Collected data
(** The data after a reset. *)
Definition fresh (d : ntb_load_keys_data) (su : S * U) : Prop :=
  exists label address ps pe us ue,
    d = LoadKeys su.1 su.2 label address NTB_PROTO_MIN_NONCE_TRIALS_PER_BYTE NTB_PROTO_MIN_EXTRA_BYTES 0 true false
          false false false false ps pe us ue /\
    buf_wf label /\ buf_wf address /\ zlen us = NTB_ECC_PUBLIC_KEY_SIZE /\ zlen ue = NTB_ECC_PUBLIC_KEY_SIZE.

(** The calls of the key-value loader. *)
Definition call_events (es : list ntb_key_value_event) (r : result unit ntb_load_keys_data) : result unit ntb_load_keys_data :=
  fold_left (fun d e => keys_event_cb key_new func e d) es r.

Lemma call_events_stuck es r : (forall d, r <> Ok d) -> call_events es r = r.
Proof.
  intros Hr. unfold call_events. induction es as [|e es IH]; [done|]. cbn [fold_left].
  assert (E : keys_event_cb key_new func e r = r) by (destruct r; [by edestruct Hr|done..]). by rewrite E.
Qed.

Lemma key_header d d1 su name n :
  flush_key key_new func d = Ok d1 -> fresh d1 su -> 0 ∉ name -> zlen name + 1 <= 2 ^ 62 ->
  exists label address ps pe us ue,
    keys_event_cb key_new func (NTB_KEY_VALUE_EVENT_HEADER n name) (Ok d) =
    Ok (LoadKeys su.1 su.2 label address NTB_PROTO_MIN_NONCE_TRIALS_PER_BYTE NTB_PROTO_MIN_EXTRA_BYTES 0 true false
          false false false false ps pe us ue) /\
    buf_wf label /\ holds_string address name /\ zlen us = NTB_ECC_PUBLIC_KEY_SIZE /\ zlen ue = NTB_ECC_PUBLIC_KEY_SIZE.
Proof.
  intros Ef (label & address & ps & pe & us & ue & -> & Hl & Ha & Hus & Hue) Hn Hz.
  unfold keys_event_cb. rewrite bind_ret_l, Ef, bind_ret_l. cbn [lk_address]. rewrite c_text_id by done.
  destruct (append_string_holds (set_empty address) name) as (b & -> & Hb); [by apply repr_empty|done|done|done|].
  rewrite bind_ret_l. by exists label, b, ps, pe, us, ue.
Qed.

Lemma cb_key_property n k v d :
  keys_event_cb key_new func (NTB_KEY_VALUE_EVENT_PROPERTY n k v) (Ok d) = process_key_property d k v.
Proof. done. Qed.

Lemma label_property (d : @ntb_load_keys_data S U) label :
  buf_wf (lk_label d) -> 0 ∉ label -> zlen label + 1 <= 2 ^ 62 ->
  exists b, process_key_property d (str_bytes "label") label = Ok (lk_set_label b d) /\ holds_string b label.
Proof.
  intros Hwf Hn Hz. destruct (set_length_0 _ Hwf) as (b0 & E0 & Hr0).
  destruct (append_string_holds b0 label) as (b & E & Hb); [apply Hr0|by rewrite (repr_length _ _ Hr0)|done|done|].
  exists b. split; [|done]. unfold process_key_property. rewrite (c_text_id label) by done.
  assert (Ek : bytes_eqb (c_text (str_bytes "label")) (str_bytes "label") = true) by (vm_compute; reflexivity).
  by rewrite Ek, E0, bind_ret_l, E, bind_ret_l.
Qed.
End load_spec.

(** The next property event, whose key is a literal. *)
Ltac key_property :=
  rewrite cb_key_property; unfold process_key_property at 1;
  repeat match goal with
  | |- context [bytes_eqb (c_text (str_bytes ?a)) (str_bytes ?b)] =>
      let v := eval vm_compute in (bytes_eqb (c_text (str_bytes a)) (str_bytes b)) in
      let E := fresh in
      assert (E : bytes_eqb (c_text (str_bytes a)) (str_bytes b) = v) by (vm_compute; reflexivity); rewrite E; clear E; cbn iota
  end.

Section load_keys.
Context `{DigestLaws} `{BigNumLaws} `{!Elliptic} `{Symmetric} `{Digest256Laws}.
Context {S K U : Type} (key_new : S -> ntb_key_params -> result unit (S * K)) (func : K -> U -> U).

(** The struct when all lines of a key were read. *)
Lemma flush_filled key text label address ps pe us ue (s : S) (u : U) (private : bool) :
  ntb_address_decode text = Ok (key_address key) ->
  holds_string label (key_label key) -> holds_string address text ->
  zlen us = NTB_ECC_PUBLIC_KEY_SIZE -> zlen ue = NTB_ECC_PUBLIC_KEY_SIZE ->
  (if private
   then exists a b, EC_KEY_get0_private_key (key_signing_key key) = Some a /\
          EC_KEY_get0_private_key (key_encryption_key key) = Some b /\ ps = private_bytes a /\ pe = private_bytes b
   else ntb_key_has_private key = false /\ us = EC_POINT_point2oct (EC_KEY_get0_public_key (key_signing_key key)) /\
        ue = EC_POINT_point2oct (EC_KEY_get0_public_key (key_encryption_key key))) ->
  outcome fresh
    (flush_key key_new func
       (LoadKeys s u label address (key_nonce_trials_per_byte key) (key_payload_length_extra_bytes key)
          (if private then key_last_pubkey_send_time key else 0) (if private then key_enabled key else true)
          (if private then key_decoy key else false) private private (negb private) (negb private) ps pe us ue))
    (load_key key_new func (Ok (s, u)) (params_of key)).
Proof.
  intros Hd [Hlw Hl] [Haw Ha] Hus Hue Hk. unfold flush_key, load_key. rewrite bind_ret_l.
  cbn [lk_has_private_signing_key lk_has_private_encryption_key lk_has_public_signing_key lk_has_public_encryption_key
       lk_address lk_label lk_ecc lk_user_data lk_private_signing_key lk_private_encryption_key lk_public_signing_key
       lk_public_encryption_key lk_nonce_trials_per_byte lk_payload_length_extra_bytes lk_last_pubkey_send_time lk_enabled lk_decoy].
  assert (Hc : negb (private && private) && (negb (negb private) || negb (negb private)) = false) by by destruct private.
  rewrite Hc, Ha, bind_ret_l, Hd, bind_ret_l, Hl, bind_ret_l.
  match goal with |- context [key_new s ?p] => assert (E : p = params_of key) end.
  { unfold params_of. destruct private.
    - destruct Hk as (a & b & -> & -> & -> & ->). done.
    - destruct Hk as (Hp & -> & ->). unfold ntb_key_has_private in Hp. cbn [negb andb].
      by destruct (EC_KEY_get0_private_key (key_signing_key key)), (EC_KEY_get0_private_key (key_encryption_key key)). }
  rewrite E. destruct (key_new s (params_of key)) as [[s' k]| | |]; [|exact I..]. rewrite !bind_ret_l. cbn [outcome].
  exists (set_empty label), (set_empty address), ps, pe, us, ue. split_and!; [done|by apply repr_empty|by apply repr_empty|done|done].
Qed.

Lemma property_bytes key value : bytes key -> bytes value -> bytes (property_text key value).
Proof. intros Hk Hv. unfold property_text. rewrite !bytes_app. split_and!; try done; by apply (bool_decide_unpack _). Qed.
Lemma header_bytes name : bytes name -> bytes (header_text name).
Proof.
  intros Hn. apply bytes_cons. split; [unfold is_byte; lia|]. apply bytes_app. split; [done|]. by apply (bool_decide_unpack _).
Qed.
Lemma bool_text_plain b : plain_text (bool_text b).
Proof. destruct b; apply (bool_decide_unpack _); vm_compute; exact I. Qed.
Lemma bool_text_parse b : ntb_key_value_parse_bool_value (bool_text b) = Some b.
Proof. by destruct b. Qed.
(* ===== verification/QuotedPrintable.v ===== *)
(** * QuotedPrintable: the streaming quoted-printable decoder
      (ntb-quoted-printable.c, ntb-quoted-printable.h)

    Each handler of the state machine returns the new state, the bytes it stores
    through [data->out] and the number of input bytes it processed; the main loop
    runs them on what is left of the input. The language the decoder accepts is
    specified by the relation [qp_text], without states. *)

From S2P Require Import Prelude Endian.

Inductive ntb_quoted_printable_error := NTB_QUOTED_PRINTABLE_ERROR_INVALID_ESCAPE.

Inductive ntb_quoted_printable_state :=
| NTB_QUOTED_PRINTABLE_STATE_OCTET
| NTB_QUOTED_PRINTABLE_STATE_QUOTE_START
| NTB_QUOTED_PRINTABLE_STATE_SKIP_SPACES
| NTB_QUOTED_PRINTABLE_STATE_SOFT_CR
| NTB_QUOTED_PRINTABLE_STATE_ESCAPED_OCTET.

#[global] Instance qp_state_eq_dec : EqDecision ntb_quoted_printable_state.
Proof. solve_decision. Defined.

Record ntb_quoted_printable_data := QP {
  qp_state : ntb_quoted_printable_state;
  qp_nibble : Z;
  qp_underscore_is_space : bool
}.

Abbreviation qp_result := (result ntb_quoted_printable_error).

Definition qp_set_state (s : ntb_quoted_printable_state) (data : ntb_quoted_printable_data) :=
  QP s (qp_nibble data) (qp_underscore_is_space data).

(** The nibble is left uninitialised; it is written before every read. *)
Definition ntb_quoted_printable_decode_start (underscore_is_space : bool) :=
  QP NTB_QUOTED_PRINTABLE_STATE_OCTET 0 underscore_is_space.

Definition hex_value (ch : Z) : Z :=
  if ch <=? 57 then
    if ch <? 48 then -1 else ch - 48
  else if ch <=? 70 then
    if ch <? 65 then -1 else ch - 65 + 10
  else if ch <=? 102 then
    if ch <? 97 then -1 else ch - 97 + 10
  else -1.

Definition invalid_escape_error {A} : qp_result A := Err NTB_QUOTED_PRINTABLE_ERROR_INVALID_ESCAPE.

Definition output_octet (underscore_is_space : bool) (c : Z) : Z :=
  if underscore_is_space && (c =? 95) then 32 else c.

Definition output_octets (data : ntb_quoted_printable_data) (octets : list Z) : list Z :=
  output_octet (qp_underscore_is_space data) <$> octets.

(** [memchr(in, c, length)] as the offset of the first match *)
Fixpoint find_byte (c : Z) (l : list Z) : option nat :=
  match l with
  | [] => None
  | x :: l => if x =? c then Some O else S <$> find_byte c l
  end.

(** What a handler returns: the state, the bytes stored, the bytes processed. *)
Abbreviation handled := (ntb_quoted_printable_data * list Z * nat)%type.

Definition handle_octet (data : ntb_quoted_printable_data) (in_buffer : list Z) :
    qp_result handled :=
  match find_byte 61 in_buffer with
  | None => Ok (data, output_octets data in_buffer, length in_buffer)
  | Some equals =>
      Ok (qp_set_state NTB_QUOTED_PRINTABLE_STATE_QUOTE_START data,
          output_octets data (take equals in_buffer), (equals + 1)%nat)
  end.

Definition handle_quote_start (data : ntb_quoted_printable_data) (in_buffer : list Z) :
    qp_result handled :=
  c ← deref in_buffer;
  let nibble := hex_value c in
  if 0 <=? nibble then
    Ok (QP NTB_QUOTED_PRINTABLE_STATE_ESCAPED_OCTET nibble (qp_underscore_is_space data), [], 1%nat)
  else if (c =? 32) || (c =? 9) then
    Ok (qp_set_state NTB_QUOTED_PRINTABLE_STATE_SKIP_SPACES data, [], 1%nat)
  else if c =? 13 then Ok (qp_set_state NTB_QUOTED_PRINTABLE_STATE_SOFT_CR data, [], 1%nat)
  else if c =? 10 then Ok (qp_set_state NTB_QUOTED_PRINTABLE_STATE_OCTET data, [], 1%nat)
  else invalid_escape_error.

» **Action item**
Look through the data above and return exactly the lines from the one that contains "if ch <? 97 then -1 else ch - 97 + 10" to the one that contains "if 0 <=? nibble then", inclusive, with nothing else.

» **Answer space**
    if ch <? 97 then -1 else ch - 97 + 10
  else -1.

Definition invalid_escape_error {A} : qp_result A := Err NTB_QUOTED_PRINTABLE_ERROR_INVALID_ESCAPE.

Definition output_octet (underscore_is_space : bool) (c : Z) : Z :=
  if underscore_is_space && (c =? 95) then 32 else c.

Definition output_octets (data : ntb_quoted_printable_data) (octets : list Z) : list Z :=
  output_octet (qp_underscore_is_space data) <$> octets.

(** [memchr(in, c, length)] as the offset of the first match *)
Fixpoint find_byte (c : Z) (l : list Z) : option nat :=
  match l with
  | [] => None
  | x :: l => if x =? c then Some O else S <$> find_byte c l
  end.

(** What a handler returns: the state, the bytes stored, the bytes processed. *)
Abbreviation handled := (ntb_quoted_printable_data * list Z * nat)%type.

Definition handle_octet (data : ntb_quoted_printable_data) (in_buffer : list Z) :
    qp_result handled :=
  match find_byte 61 in_buffer with
  | None => Ok (data, output_octets data in_buffer, length in_buffer)
  | Some equals =>
      Ok (qp_set_state NTB_QUOTED_PRINTABLE_STATE_QUOTE_START data,
          output_octets data (take equals in_buffer), (equals + 1)%nat)
  end.

Definition handle_quote_start (data : ntb_quoted_printable_data) (in_buffer : list Z) :
    qp_result handled :=
  c ← deref in_buffer;
  let nibble := hex_value c in
  if 0 <=? nibble then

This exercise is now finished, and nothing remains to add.